收集本院2018年12月—2019年12月的非小细胞肺癌患者的手术后切除的肿瘤组织和癌旁组织，纳入标准为经病理诊断的非小细胞肺癌并首次接受手术治疗的患者，排除标准为患者经放疗、化疗或非首次手术。所有患者均对本试验研究知情，并签署了知情同意书。

2 细胞培养和转染

从美国典型培养物保藏中心购买人肺癌细胞系A549细胞和正常肺泡上皮细胞系BEAS-2B细胞，将其培养在含10%胎牛血清的RPMI-1640培养基中，细胞培养箱保持在湿润的37 °C和5%CO2的氛围中。
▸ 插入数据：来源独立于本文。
(** libsel4vka/include/vka/object.h: objects of a mixed-criticality kernel. *)
Definition vka_alloc_reply vka (result : vka_object_t) : M W (Z * vka_object_t) :=
  if CONFIG_KERNEL_MCS then vka_alloc_object vka seL4_ReplyObject seL4_ReplyBits result else ret (ENOSYS, no_object).
Definition vka_alloc_sched_context vka (result : vka_object_t) : M W (Z * vka_object_t) :=
  if CONFIG_KERNEL_MCS then vka_alloc_object vka seL4_SchedContextObject seL4_MinSchedContextBits result
  else ret (ENOSYS, result).

(** *** Giving a thread back: the cleared structure is the result *)

Definition sel4utils_clean_up_thread vka alloc thread : M W sel4utils_thread_t :=
  let! _ := (if negb (cptr (tcb thread) =? 0) then vka_free_object vka (tcb thread) else ret tt) in
  let! _ := (if negb (ipc_buffer_addr thread =? 0) then vspace_free_ipc_buffer alloc (ipc_buffer_addr thread)
    else ret tt) in
  let! _ := (if negb (stack_top thread =? 0)
    then vspace_free_sized_stack alloc (stack_top thread) (stack_size thread) else ret tt) in
  let! _ := (if own_sc thread && negb (cptr (sched_context thread) =? 0)
    then vka_free_object vka (sched_context thread) else ret tt) in
  let! _ := (if own_reply thread && negb (cptr (reply thread) =? 0)
    then vka_free_object vka (reply thread) else ret tt) in
  ret zero_thread.

(** *** Configuring one

    Each part returns the error and the structure as it leaves it; an error
    ends the configuration. *)

Definition fail_thread vka alloc thread : M W (Z * sel4utils_thread_t) :=
  let! thread := sel4utils_clean_up_thread vka alloc thread in ret (-1, thread).

Definition with_cptr (cptr : Z) (o : vka_object_t) : vka_object_t := VkaObject cptr (ut o) (type o) (Vka.size_bits o).

Definition with_tcb (o : vka_object_t) thread : sel4utils_thread_t :=
  Thread o (sched_context thread) (stack_top thread) (initial_stack_pointer thread) (stack_size thread)
    (ipc_buffer thread) (ipc_buffer_addr thread) (own_sc thread) (own_reply thread) (reply thread).
Definition with_ipc_buffer (page addr : Z) thread : sel4utils_thread_t :=
  Thread (tcb thread) (sched_context thread) (stack_top thread) (initial_stack_pointer thread) (stack_size thread)
    page addr (own_sc thread) (own_reply thread) (reply thread).
Definition with_reply (own : bool) (o : vka_object_t) thread : sel4utils_thread_t :=
  Thread (tcb thread) (sched_context thread) (stack_top thread) (initial_stack_pointer thread) (stack_size thread)
    (ipc_buffer thread) (ipc_buffer_addr thread) (own_sc thread) own o.
Definition with_sched_context (own : bool) (o : vka_object_t) thread : sel4utils_thread_t :=
  Thread (tcb thread) o (stack_top thread) (initial_stack_pointer thread) (stack_size thread)
    (ipc_buffer thread) (ipc_buffer_addr thread) own (own_reply thread) (reply thread).
Definition with_stack (top sp size : Z) thread : sel4utils_thread_t :=
  Thread (tcb thread) (sched_context thread) top sp size
    (ipc_buffer thread) (ipc_buffer_addr thread) (own_sc thread) (own_reply thread) (reply thread).

Definition configure_ipc_buffer alloc config thread : M W (Z * sel4utils_thread_t) :=
  if no_ipc_buffer config then ret (0, thread) else
  let! (addr, page) := vspace_new_ipc_buffer CONFIG_HUGE_PAGE seL4_AllRights alloc in
  let thread := with_ipc_buffer (default (ipc_buffer thread) page) addr thread in
  if addr =? 0 then ret (-1, thread) else ret (0, thread).

Definition configure_reply vka alloc config thread : M W (Z * sel4utils_thread_t) :=
  if CONFIG_KERNEL_MCS && create_reply config then
    let! (error, o) := vka_alloc_reply vka (reply thread) in
    let thread := with_reply (own_reply thread) o thread in
    if negb (error =? 0) then fail_thread vka alloc thread
    else ret (0, with_reply true o thread)
  else ret (0, with_reply (own_reply thread) (with_cptr (config_reply config) (reply thread)) thread).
COPB2-shRNA（COPB2-shRNA1和COPB2 -shRNA2，货号PPLAV05266-1和PPLAV05266-2）购自PPL。为了建立稳定的COPB2敲低细胞，用COPB2 shRNA转染A549细胞，并用含有1.5 mg/ml 嘌呤霉素的细胞培养基中选择1周，然后将细胞在培养基中培养。shRNA处理48 h后，通过蛋白质印迹分析和细胞免疫荧光实验确定蛋白的敲低效率。

3 免疫印迹

用NETN缓冲液（20 mmol/L Tris-HCl，pH 8.0，100 mol/L NaCl，1 mol/L EDTA和0.5%Nonidet P-40）制备细胞裂解液，通过SDS-PAGE分离并转移至PVDF膜上。然后将裂解物与兔抗COPB2（1:1000，Bethyl Laboratories，Montgomery，TX，USA）、兔抗p-AKT、AKT、cleaved caspase-3、cyclin D1、Bcl-2和Bax（1:1000，Santa Cruz Biotechnology，Santa Cruz）、GAPDH（1:5000，Cell Signaling Technology）的一抗孵育，在4℃过夜。然后将辣根过氧化物酶（HRP）标记的第二抗体与样品在室温下孵育2 h，使用化学发光成像系统（Leica M205 FCA，Leica，Wetzlar，Germany）观察并定量蛋白表达水平。

4 免疫荧光染色

用4%多聚甲醛溶液固定细胞，0.2%Triton X-100渗透5 min，5%牛血清白蛋白封闭后，将样品与抗COPB2抗体（1:200）在4 ℃孵育过夜，洗涤细胞，然后与TRITC-缀合的二级抗体(中山金桥生物技术有限公司，中国北京)在黑暗中孵育1.5 h。在用DAPI (Beyotime生物技术研究所)核染色之后，用抗淬灭固定试剂（Beyotime生物技术研究所）在显微镜载玻片上覆盖载玻片。使用荧光显微镜（Nikon Eclipse Ci-S）进行观察。

5 细胞迁移和侵袭实验

将200 μL无血清RPMI-1640培养基中的4.0×104个细胞加入到Transwell的上腔室中进行迁移实验，或将200 μL无血清RPMI-1640培养基中的10.0×104个细胞添加到带有Matrigel涂层膜的Transwell板的上腔中进行侵袭实验；将包含10%FBS的培养基添加到底部腔室中，温育24 h后，将迁移和侵袭的细胞固定并用结晶紫染色，对染色的细胞照相并计数。

6 MTT法细胞活力测定

将细胞以15，000个细胞/孔铺在96孔板中，并附着过夜，然后添加10 μL MTT试剂（Trevigen），用酶标仪（Bio-Rad iMark；Bio-Rad Laboratories）读取570 nm处的吸光度。

7 EDU法检测细胞增殖

根据制造商的说明书，使用EdU细胞增殖测定试剂盒（Life Technologies，Grand Island，NY）测量细胞增殖。将细胞以15，000个细胞/孔的浓度接种于96孔板中，24～48 h后用磷酸盐缓冲液洗涤一次，然后将板倒置并轻轻敲打在Kimwipe（Kimberly-Clark Professional，Roswell，GA）上干燥，并在-80°C冷冻至少24 h。然后将板解冻至室温，并在细胞裂解缓冲液中用1×EdU染料（与核酸结合时显示增强的荧光）避光染色5 min，继而在480 nm激发/ 520 nm发射下测量荧光。

8 统计学分析

采用SPSS24.0进行统计学分析，数据表示为平均值±标准差，组间比较采用单因素方差分析法。每个实验至少独立执行3次。P值＜0.05则认为差异具有统计学意义。

结 果

1 COPB2在非小细胞肺癌组织和细胞中高表达

蛋白印迹分析显示，与正常肺组织或细胞相比，非小细胞肺癌组织和细胞中COPB2的表达水平显著上升（图1）。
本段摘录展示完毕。